§ **Task brief**
Only one span of the listing below should come back. It runs from the line with "intros n acc Hn." through the line with "[int_digits]. rewrite (decimal_value_digit Hmod). f_equal. lia.", and each of its lines must be reproduced exactly.
---------- Information shown ----------
Lemma str_leb_refl (a : str) : str_leb a a = true.
Proof. unfold str_leb. now rewrite str_ltb_irrefl. Qed.

Lemma str_leb_total (a b : str) : str_leb a b = true \/ str_leb b a = true.
Proof.
  unfold str_leb. destruct (str_ltb b a) eqn:E; auto.
  right. now rewrite (str_ltb_asym _ _ E).
Qed.

Lemma decimal_value_digit (d : N) : d < 10 -> decimal_value (48 + d) = Some d.
Proof.
  intros H.
  assert (Hd : d = 0 \/ d = 1 \/ d = 2 \/ d = 3 \/ d = 4 \/ d = 5 \/ d = 6
               \/ d = 7 \/ d = 8 \/ d = 9) by lia.
  repeat (destruct Hd as [->|Hd]; [reflexivity|]). now subst d.
Qed.

Lemma int_digits_decimal_aux (fuel : nat) (n : N) (acc : str) :
  n < 2 ^ N.of_nat fuel ->
  int_digits 0 (decimal_aux fuel n acc) = int_digits n acc.
Proof.
  revert n acc. induction fuel as [|fuel IH]; intros n acc Hn.
  - simpl in Hn. assert (n = 0) by lia. subst n. reflexivity.
  - cbn [decimal_aux]. cbv zeta.
    assert (Hmod : n mod 10 < 10) by (apply N.mod_lt; lia).
    pose proof (N.div_mod n 10 ltac:(lia)) as Hdm.
    destruct (n / 10 =? 0) eqn:E.
    + apply N.eqb_eq in E. cbn [int_digits].
      rewrite (decimal_value_digit Hmod). f_equal. lia.
    + apply N.eqb_neq in E. rewrite IH.
      * cbn [int_digits]. rewrite (decimal_value_digit Hmod). f_equal. lia.
      * rewrite Nnat.Nat2N.inj_succ, N.pow_succ_r' in Hn.
        apply N.Div0.div_lt_upper_bound. lia.
Qed.

Lemma decimal_aux_cons (fuel : nat) (n : N) (acc : str) :
  decimal_aux (S fuel) n acc <> [].
Proof.
  revert n acc. induction fuel as [|fuel IH]; intros n acc.
  - cbn. destruct (n / 10 =? 0); discriminate.
  - change (decimal_aux (S (S fuel)) n acc) with
      (if n / 10 =? 0 then (48 + n mod 10) :: acc
       else decimal_aux (S fuel) (n / 10) ((48 + n mod 10) :: acc)).
    destruct (n / 10 =? 0); [discriminate|apply IH].
Qed.

(** [int(str(n))] is [n]. *)
Lemma py_int_decimal (n : N) : py_int (decimal n) = Ok n.
Proof.
  unfold py_int, decimal.
  destruct (decimal_aux (S (N.to_nat (N.log2 n))) n []) eqn:E.
  - now apply decimal_aux_cons in E.
  - rewrite <- E, int_digits_decimal_aux; [reflexivity|].
    rewrite Nnat.Nat2N.inj_succ, N2Nat.id.
    destruct (N.eq_dec n 0) as [->|Hn]; [reflexivity|].
    apply N.log2_spec. lia.
Qed.

Lemma decimal_inj (n m : N) : decimal n = decimal m -> n = m.
Proof.
  intros H. pose proof (py_int_decimal n) as Hn. rewrite H, py_int_decimal in Hn.
  now apply Ok_inj in Hn.
Qed.

(** ** The identifiers of the records *)

Lemma emitted_id (i : nat) (b : block) (t : transaction) :
  emitted i b = [t] -> id t = py "tx_" ++ decimal (N.of_nat i).
Proof.
  unfold emitted. destruct (process_block i b) as [[t'|]|e] eqn:E;
    try discriminate.
  intros H. injection H as ->.
  apply process_block_some in E
    as (nodes & am & rm & dm & a & dt & _ & _ & _ & _ & _ & _ & ->).
  reflexivity.
Qed.
(** * VideoStart (React Native): start sequence, timing ledger and camera format selection

    A shallow embedding of the TypeScript sources

      - [src/context/CameraContext.tsx]           ([findBestFormat],
                                                   [requestPermissions],
                                                   [getAvailableDevices])
      - [src/context/ConfigContext.tsx]           (the start sequence configuration)
      - [src/components/CameraView.tsx]           (frame processor, recording effect,
                                                   [handleRecordingFinished])
      - [src/components/ControlPanel.tsx]         ([canStart], [canStop])
      - [src/components/RecordingOverlay.tsx]     ([formatElapsedTime], [getFpsColor])
      - [src/components/StatusPanel.tsx]          ([formatElapsedTime])
      - [src/components/StartSequenceOverlay.tsx] ([startSequence], [randomDelay],
                                                   what the overlay displays)
      - [src/components/RaceTimerApp.tsx]         (the four handlers, [initializeApp])

    followed by the properties of the engine specification that can be
    stated over it, each proved, or refuted on a concrete run and proved
    in the form the code supports, and by further properties read off the
    code.

    Conventions.

    - Times are the milliseconds returned by [performance.now()], modelled
      as rationals ([Q]); the result of a division, which may be [Infinity]
      or [NaN], is a [JsNum].  The integer-valued fields of a camera format
      are modelled as [Z].
    - React state updates are atomic: a handler, the render it causes and
      the effects of that render form one step of the app.
    - [startSequence] is an [async] function.  It is modelled as the list
      of its statements; an invocation runs up to the next [await] (or the
      final [setTimeout]) and is resumed by the timer or the promise it waits
      for.  Timers never fire early.
    - What the environment does is an input of the step function: the
      clock advancing, taps on the three buttons, frames handed to the frame
      processor, timers firing, audio promises settling.  A tap reaches its
      handler when its button is rendered and not disabled; which view a
      touch lands on is a matter of layout and is not modelled.
    - The commands issued to the camera, the audio manager, the timers and
      the ledger are recorded, in order, in the field [calls] of the app.
    - The start of the app ([initializeApp]) is modelled on its own, as a
      function of what the camera library and the audio manager answer; the
      steps of the app begin after it.  The app stays on the camera view;
      the settings panel and the [isRecording] flag of the camera context
      are left out.
    - [services/TimingMarkers.ts] and [services/AudioManager.ts] are not
      among the sources.  The ledger is modelled from the specification;
      of the audio manager only the calls [initialize()] and
      [playAudio(name)] and the settling of the promises they return
      appear. *)

From Stdlib Require Import ZArith QArith Qabs Qround Lqa Lia Bool Ascii Sorted.
From stdpp Require Import base list strings pretty.
(** [test_throttling_limiter]: the lines of the two series, in order. *)
Definition test_throttling_limiter (clock : nat -> Q) : outcome (list line) :=
  match ThrottlingRateLimiter.__init__ 10 with
  | Raised e => Raised e
  | Returned limiter =>
      let '(first, limiter) := throttling_series clock 0 limiter (seq 1 10) in
      let '(second, _) := throttling_series clock 30 limiter (seq 11 10) in
      Returned (first ++ second)
  end.

(** A clock that never goes back. *)
Definition monotone (clock : nat -> Q) : Prop :=
  forall k, clock k <= clock (S k).

End Demo.

(** * The two classes in binary64 arithmetic

    The modules above take the arithmetic of the classes exact.  Python
    computes on binary64 floats, and the three expressions
    [current_time - self.window_size], [oldest + self.window_size - now]
    and [self.min_interval - (now - last_time)] round.  [Float64] is the
    same code over the binary64 numbers of the kernel ([PrimFloat]):
    [PrimFloat.sub] and [PrimFloat.add] round to nearest even as Python's
    [-] and [+] do, and [PrimFloat.leb] and [PrimFloat.ltb] are its [<=]
    and [<] (false when an operand is not a number).  [window_size] is
    held as the float its integer is converted to by the mixed
    operations. *)

Module Float64.

(** [max(a, b)] of Python on two floats: [a] unless [b > a]. *)
Definition py_max (a b : PrimFloat.float) : PrimFloat.float :=
  if PrimFloat.ltb a b then b else a.
(** C1. The ordering invariant fails on a resumed job of ten pages, for
    either output format.  The first run hands the ten rasters to the
    document writer in extraction order, pages 1 to 10.  The second run
    of the same command finds the job's record and the raster files,
    loads the files in the order of [sorted()] on their names, in which
    [page_10.png] comes before [page_2.png], and hands over the pages in
    the order 1, 10, 2, ..., 9: the raster of page 10 is the second page
    of the assembled output. *)
Theorem resumed_job_pages_out_of_order (format : output_format) :
  exists r1 r2,
    first_run format = Finished r1 /\
    written r1 = true /\
    handed_images (handed r1) = Some <$> ten_rasters /\
    second_run format (progress_file r1) = Finished r2 /\
    written r2 = true /\
    handed_images (handed r2)
    = Some <$> (raster <$> [1; 10; 2; 3; 4; 5; 6; 7; 8; 9]) /\
    handed_images (handed r2) !! 1%nat <> handed_images (handed r1) !! 1%nat.
Proof.
  destruct format; eexists; eexists;
    repeat (split; [vm_compute; reflexivity|]);
    vm_compute; discriminate.
Qed.

(** With three pages the second run hands over the pages in extraction
    order. *)
Example three_page_job_resumes_in_order :
  exists r,
    main_from_step1 (py "deck.pdf") Pptx true true
      three_listdir open_ten (Some three_rasters)
      no_layout no_image no_fragments None MergeFacts.toy_loads
      always_saved service fetch writer_returns pdf_returns
      never_raises never_raises never_raises ten_file
    = Finished r /\
    handed_images (handed r) = Some <$> three_rasters.
Proof. eexists. split; vm_compute; reflexivity. Qed.

End JobFacts.
(** * Zeeguu API: the subscription digest mailer and the exercise-outcome endpoint

  A shallow embedding of

  - [tools/send_subscription_emails.py]: the batch script that mails every
    user the new articles matching their saved searches, and
  - [zeeguu/api/endpoints/exercises.py]: the [report_exercise_outcome]
    endpoint,

  together with the properties of both that the specification states.

  Conventions of the embedding.

  - A Python [str] is a [string]; [+] on strings is [++] in [string_scope].
  - A Python [dict] is an association list in insertion order with unique
    keys (module [PyDict]): assigning to a key that is already present keeps
    the position of the key, assigning to a new key appends it.
  - A naive [datetime] is the number of microseconds since the epoch, in [Z].
  - The collaborators that are not part of the shown code (the ORM lookups,
    the recommender, the mail transport, [Bookmark]) are [Variable]s of the
    sections below, and the calls made to them are recorded in a trace. *)

From Stdlib Require Import List String Ascii ZArith Bool Lia.
Import ListNotations.

Local Open Scope list_scope.
Local Open Scope string_scope.
Local Open Scope Z_scope.

(* ================================================================== *)
(** ** Python strings *)

Module PyStr.

(** The characters the templates need besides printable text. *)
Definition CR : string := String (ascii_of_nat 13) EmptyString.
Definition LF : string := String (ascii_of_nat 10) EmptyString.
Definition CRLF : string := CR ++ LF.
Definition DQUOTE : string := String (ascii_of_nat 34) EmptyString.

(** [sep.join(l)] *)
Fixpoint join (sep : string) (l : list string) : string :=
  match l with
  | [] => EmptyString
  | x :: r =>
      match r with
      | [] => x
      | _ :: _ => x ++ sep ++ join sep r
      end
  end.

(** The concatenation of a list of strings. *)
Fixpoint concat (l : list string) : string :=
  match l with
  | [] => EmptyString
  | x :: r => x ++ concat r
  end.

(** A list is true in a condition when it is not empty. *)
Definition truthy {A : Type} (l : list A) : bool :=
  match l with [] => false | _ :: _ => true end.

End PyStr.

(* ================================================================== *)
(** ** Python dictionaries with string keys *)

Module PyDict.

Definition dict (V : Type) : Type := list (string * V).

(** [d.get(k)], [None] when the key is absent. *)
Fixpoint get {V : Type} (d : dict V) (k : string) : option V :=
  match d with
  | [] => None
  | (k', v) :: r => if String.eqb k' k then Some v else get r k
  end.

(** [d.get(k, default)] *)
Definition get_default {V : Type} (d : dict V) (k : string) (default : V) : V :=
  match get d k with
  | Some v => v
  | None => default
  end.

(** [d[k] = v]: in place when [k] is present, at the end otherwise. *)
Fixpoint set {V : Type} (d : dict V) (k : string) (v : V) : dict V :=
  match d with
  | [] => [(k, v)]
  | (k', v') :: r =>
      if String.eqb k' k then (k', v) :: r else (k', v') :: set r k v
  end.

(** [d.keys()], [d.items()] and [len(d)], in iteration order. *)
Definition keys {V : Type} (d : dict V) : list string := map fst d.

Definition items {V : Type} (d : dict V) : list (string * V) := d.

Definition len {V : Type} (d : dict V) : Z := Z.of_nat (List.length d).

(** The order in which the keys of a sequence of assignments end up: every
    key at the place of its first assignment. *)
Definition key_added (ks : list string) (k : string) : list string :=
  if existsb (String.eqb k) ks then ks else (ks ++ [k])%list.

Definition insertion_order (l : list string) : list string :=
  fold_left key_added l [].

End PyDict.

(* ================================================================== *)
(** ** tools/send_subscription_emails.py *)

Module Digest.

Import PyStr PyDict.

(** *** The data the script reads *)

Record User := { id : Z; email : string }.

Record Search := { keywords : string }.

Record SearchSubscription := {
  user_id : Z;
  search : Search;
  receive_email : bool
}.

Record Article := {
  title : string;
  url : string;
  published_time : Z
}.

(** [datetime.timedelta(days=d)], in microseconds. *)
Definition timedelta_days (d : Z) : Z := d * 86400000000.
----------
§ **Problem solution**
  revert n acc. induction fuel as [|fuel IH]; intros n acc Hn.
  - simpl in Hn. assert (n = 0) by lia. subst n. reflexivity.
  - cbn [decimal_aux]. cbv zeta.
    assert (Hmod : n mod 10 < 10) by (apply N.mod_lt; lia).
    pose proof (N.div_mod n 10 ltac:(lia)) as Hdm.
    destruct (n / 10 =? 0) eqn:E.
    + apply N.eqb_eq in E. cbn [int_digits].
      rewrite (decimal_value_digit Hmod). f_equal. lia.
    + apply N.eqb_neq in E. rewrite IH.
      * cbn [int_digits]. rewrite (decimal_value_digit Hmod). f_equal. lia.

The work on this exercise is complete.